Authors & Affiliations
Mukhamadeev R.I., Peregudova O.O., Seliverstov I.N., Tsikunov A.G.
A.I. Leypunsky Institute for Physics and Power, Obninsk, Russia
This paper is concerned with the computational algorithm study and upgrade aimed to take into account sodium aerosol size distribution. The fast reactor coolant temperature is known to be well above 473 0K (ignition temperature), therefore any leaks and further interaction with air oxygen result in the spontaneous ignition and radioactive combustion products generation, accompanied by equipment contamination and their subsequent potential escape into the environment with the impact on the living organisms. The hazard level depends on the leak size and location, pressure in the system, radioactivity values and sodium temperature, the state of the ambient atmosphere etc. The behavior of suspended combustion products in the room atmosphere obeys conventional laws of agglomeration, diffusion, settling. Depending on the amount of discharged mass and discharge time either one or the other mechanism will prevail. By now in Russia and other countries considerable studies have been carried out on the development of calculation methods for the assessment of sodium burning parameters, which are still underway. Therefore the calculations should take into account this information as the initial data for the analytical assessment of radioactive contamination of the lowest atmospheric layer and a ground surface, as well as dose functionals caused by these factors. Based on the materials of ICRP No. 68, 72 publications, using the ICRP Dose Coefficients software the new library of dose coefficients for the assessment of public internal exposure doses due to inhalation intake of radionuclides with account of the mean radiodynamic diameter of aerosols was prepared aimed at a more accurate record of public internal exposure doses.

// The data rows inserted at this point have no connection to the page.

Lemma count_le_sorted (ys : list R) (k : nat) (v : R) :
  StronglySorted Rle ys -> (k < length ys)%nat -> (nth k ys 0 <= v)%R ->
  (S k <= length (filter (fun x => Rleb x v) ys))%nat.
Proof.
  intros Hs. revert k.
  induction Hs as [|a ys Hs IH Hall]; intros k Hk Hv; cbn [length] in Hk.
  - lia.
  - assert (Ha : (a <= v)%R).
    { destruct k as [|k]; cbn [nth] in Hv; [exact Hv |].
      rewrite Forall_forall in Hall.
      assert (a <= nth k ys 0)%R by (apply Hall, nth_In; lia). lra. }
    cbn [filter]. rewrite (Rleb_true a v Ha). cbn [length].
    destruct k as [|k]; [lia |].
    cbn [nth] in Hv. assert (Hk' : (k < length ys)%nat) by lia.
    specialize (IH k Hk' Hv). lia.
Qed.

Lemma filter_all (f : R -> bool) (ys : list R) :
  Forall (fun x => f x = true) ys -> filter f ys = ys.
Proof.
  induction 1 as [|a ys Ha _ IH]; cbn [filter]; [reflexivity |].
  now rewrite Ha, IH.
Qed.

Lemma count_ge_sorted (ys : list R) (k : nat) (v : R) :
  StronglySorted Rle ys -> (k < length ys)%nat -> (v <= nth k ys 0)%R ->
  (length ys - k <= length (filter (fun x => Rleb v x) ys))%nat.
Proof.
  intros Hs. revert k.
  induction Hs as [|a ys Hs IH Hall]; intros k Hk Hv; cbn [length] in Hk.
  - lia.
  - destruct k as [|k]; cbn [nth] in Hv.
    + rewrite filter_all; [lia |].
      constructor; [apply Rleb_true; exact Hv |].
      eapply Forall_impl; [| exact Hall].
      intros x Hx. cbv beta in Hx. apply Rleb_true. lra.
    + assert (Hk' : (k < length ys)%nat) by lia.
      specialize (IH k Hk' Hv). cbn [filter length].
      destruct (Rleb v a); cbn [length]; lia.
Qed.

Lemma filter_length_permutation (f : R -> bool) (l1 l2 : list R) :
  Permutation l1 l2 -> length (filter f l1) = length (filter f l2).
Proof.
  induction 1 as [| x l l' _ IH | x y l | l l' l'' _ IH1 _ IH2];
    cbn [filter].
  - reflexivity.
  - destruct (f x); cbn [length]; now rewrite IH.
  - destruct (f x), (f y); reflexivity.
  - now rewrite IH1.
Qed.

End Sorting.

(** ** Median, quartiles and mode *)

Section OrderStatistics.

Import Statistics.
Local Open Scope js_scope.

Lemma sort_length_fin (xs ys : list R) :
  Permutation xs ys -> length ys = length xs.
Proof. intros P. symmetry. apply Permutation_length, P. Qed.

Lemma calculateMedian_sorted (xs ys : list R) :
  xs <> [] -> sort (map Fin xs) = map Fin ys -> length ys = length xs ->
  calculateMedian (map Fin xs)
  = Ok (Fin (if Nat.eqb (length xs mod 2) 0
             then (nth (length xs / 2 - 1) ys 0 + nth (length xs / 2) ys 0) / 2
             else nth (length xs / 2) ys 0)%R).
Proof.
  intros Hne Es El. unfold calculateMedian.
  rewrite isEmpty_map_fin by exact Hne. rewrite Es, length_map, El.
  assert (Hpos : (0 < length xs)%nat)
    by (destruct xs; [contradiction | cbn; lia]).
  assert (Hhalf : (length xs / 2 < length xs)%nat)
    by (apply Nat.div_lt; lia).
  destruct (Nat.eqb (length xs mod 2) 0) eqn:Ev.
  - rewrite !get_map_fin by lia. cbn [add]. rewrite div_fin by lra.
    reflexivity.
  - rewrite get_map_fin by lia. reflexivity.
Qed.

(** X1: the median splits the sample.  For a non-empty sample of finite
    numbers of magnitude at most [1e100] (so that the sum of the two
    middle observations cannot overflow) [calculateMedian] returns a
    finite number [m] such that at least half of the observations are at
    most [m] and at least half are at least [m]; the result does not
    depend on the order of the observations. *)
Theorem median_splits_the_sample (xs : list R) :
  xs <> [] ->
  Forall (fun x => Rabs x <= 1e100)%R xs ->
  exists m : R,
    calculateMedian (map Fin xs) = Ok (Fin m)
    /\ (length xs <= 2 * length (filter (fun x => Rleb x m) xs))%nat
    /\ (length xs <= 2 * length (filter (fun x => Rleb m x) xs))%nat
    /\ forall xs' : list R,
         Permutation xs xs' -> calculateMedian (map Fin xs') = Ok (Fin m).
Proof.
  intros Hne _.
  destruct (sort_fin xs) as (ys & Es & P & Hs).
  pose proof (sort_length_fin xs ys P) as El.
  rewrite (calculateMedian_sorted xs ys Hne Es El).
  eexists. split; [reflexivity |].
  assert (Hpos : (0 < length xs)%nat)
    by (destruct xs; [contradiction | cbn; lia]).
  assert (Hhalf : (length xs / 2 < length xs)%nat)
    by (apply Nat.div_lt; lia).
  pose proof (Nat.div_mod_eq (length xs) 2) as Hdm.
  pose proof (Nat.mod_upper_bound (length xs) 2) as Hmb.
  rewrite !(filter_length_permutation _ xs ys P).
  split; [| split].
  - destruct (Nat.eqb (length xs mod 2) 0) eqn:Ev.
    + apply Nat.eqb_eq in Ev.
      pose proof (sorted_nth_le ys (length xs / 2 - 1) (length xs / 2) Hs)
        as Hle.
      pose proof (count_le_sorted ys (length xs / 2 - 1)
                    ((nth (length xs / 2 - 1) ys 0
                      + nth (length xs / 2) ys 0) / 2) Hs) as Hc.
      rewrite El in Hle, Hc.
      assert (nth (length xs / 2 - 1) ys 0 <= nth (length xs / 2) ys 0)%R
        by (apply Hle; lia).
      assert (Hc1 := Hc ltac:(lia) ltac:(lra)).
      lia.
    + pose proof (count_le_sorted ys (length xs / 2)
                    (nth (length xs / 2) ys 0) Hs) as Hc.
      rewrite El in Hc.
      assert (Hc1 := Hc ltac:(lia) ltac:(lra)).
      apply Nat.eqb_neq in Ev. lia.
  - destruct (Nat.eqb (length xs mod 2) 0) eqn:Ev.
    + apply Nat.eqb_eq in Ev.
      pose proof (sorted_nth_le ys (length xs / 2 - 1) (length xs / 2) Hs)
        as Hle.
      pose proof (count_ge_sorted ys (length xs / 2)
                    ((nth (length xs / 2 - 1) ys 0
                      + nth (length xs / 2) ys 0) / 2) Hs) as Hc.
      rewrite El in Hle, Hc.
      assert (nth (length xs / 2 - 1) ys 0 <= nth (length xs / 2) ys 0)%R
        by (apply Hle; lia).
      assert (Hc1 := Hc ltac:(lia) ltac:(lra)).
      lia.
    + pose proof (count_ge_sorted ys (length xs / 2)
                    (nth (length xs / 2) ys 0) Hs) as Hc.
      rewrite El in Hc.
      assert (Hc1 := Hc ltac:(lia) ltac:(lra)).
      lia.
  - intros xs' P'.
    assert (Hne' : xs' <> []).
    { intros ->. apply Permutation_sym, Permutation_nil in P'.
      contradiction. }
    assert (Es' : sort (map Fin xs') = map Fin ys)
      by (rewrite <- (sort_permutation_invariant xs xs' P'); exact Es).
    assert (El' : length ys = length xs')
      by (rewrite El; apply Permutation_length, P').
    rewrite (calculateMedian_sorted xs' ys Hne' Es' El').
    rewrite <- (Permutation_length P'). reflexivity.
Qed.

The new library data prepared can be used in several different models of aerosol dispersion account in case of their dry deposition, which are presented in the applicable regulations of Rostekhnadzor.
BN reactor, radioactivity, radioactive discharge, radioactive contamination, radionuclide, size distri-bution, sodium aerosol, exposure dose, library of dose coefficients, dose functional, Radiation Safety Standards (RSS-99/2009)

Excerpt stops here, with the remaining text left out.